**Work task**. Copy out each line of the material below that holds the string "home".
───── Dataset content ─────
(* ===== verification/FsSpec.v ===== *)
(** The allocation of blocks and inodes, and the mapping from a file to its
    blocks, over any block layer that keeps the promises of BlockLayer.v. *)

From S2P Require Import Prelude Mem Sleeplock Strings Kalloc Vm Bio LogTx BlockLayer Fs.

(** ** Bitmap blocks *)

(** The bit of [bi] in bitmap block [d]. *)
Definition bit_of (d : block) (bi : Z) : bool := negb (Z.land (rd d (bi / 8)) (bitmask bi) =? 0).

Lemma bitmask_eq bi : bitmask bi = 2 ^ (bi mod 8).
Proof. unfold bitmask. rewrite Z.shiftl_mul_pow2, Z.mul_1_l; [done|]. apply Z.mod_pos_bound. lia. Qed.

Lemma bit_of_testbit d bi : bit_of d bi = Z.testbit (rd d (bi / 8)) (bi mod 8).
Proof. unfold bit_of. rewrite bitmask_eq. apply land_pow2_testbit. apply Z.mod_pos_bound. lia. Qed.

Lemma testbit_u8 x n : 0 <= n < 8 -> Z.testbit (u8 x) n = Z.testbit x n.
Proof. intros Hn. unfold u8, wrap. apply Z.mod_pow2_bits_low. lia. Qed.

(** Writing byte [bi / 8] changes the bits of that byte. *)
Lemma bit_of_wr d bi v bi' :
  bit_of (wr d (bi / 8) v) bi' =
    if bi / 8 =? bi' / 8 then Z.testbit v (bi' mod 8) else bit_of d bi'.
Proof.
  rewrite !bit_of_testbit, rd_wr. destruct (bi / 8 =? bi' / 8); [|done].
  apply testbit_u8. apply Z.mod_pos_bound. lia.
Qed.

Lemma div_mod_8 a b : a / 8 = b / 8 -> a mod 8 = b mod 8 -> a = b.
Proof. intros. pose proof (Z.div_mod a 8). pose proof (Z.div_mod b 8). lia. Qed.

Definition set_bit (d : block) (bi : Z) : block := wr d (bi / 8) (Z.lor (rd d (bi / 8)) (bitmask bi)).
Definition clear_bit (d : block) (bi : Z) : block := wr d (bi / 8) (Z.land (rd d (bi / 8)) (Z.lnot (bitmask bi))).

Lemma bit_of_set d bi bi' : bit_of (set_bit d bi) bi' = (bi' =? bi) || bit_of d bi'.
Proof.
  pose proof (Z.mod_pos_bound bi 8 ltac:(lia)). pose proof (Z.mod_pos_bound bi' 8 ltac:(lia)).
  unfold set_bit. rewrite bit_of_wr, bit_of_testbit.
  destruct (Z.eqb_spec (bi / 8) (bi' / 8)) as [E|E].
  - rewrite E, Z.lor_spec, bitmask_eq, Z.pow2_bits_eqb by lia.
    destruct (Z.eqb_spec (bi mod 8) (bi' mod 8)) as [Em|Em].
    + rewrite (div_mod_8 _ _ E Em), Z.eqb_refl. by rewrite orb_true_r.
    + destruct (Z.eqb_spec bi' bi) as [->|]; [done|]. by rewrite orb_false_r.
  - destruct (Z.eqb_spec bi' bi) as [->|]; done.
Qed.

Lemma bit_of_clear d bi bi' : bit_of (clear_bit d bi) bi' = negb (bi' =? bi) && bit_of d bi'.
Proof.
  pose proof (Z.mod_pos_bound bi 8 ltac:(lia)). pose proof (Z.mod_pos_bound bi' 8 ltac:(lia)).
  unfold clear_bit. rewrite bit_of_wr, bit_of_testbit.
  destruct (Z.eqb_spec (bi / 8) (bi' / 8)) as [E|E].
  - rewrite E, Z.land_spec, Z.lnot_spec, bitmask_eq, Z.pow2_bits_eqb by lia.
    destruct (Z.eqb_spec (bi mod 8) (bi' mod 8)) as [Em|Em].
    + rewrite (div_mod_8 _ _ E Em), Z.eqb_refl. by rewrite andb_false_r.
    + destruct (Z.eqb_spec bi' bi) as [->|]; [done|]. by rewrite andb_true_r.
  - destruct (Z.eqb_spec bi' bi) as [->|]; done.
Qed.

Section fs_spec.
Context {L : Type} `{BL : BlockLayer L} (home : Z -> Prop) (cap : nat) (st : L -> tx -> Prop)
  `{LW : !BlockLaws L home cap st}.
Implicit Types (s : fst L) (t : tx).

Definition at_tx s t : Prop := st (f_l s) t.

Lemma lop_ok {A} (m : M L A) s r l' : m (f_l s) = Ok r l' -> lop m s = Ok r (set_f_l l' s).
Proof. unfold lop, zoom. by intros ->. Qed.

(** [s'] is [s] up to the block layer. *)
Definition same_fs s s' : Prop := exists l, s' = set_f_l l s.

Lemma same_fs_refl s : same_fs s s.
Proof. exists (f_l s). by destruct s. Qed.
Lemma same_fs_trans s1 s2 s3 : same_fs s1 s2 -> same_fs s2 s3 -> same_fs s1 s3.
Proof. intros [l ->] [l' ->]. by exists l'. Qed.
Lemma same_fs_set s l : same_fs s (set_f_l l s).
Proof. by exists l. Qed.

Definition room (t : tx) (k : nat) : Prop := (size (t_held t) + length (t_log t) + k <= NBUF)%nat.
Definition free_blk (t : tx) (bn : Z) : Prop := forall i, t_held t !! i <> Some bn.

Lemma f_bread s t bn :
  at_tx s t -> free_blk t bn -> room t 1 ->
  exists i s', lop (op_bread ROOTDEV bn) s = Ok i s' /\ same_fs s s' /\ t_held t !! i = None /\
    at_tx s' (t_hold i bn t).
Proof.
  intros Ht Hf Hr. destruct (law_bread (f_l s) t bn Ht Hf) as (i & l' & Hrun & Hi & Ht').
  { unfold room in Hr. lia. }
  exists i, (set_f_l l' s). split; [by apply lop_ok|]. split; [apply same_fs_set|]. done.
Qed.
─────
**Answer space**.
Context {L : Type} `{BL : BlockLayer L} (home : Z -> Prop) (cap : nat) (st : L -> tx -> Prop)
  `{LW : !BlockLaws L home cap st}.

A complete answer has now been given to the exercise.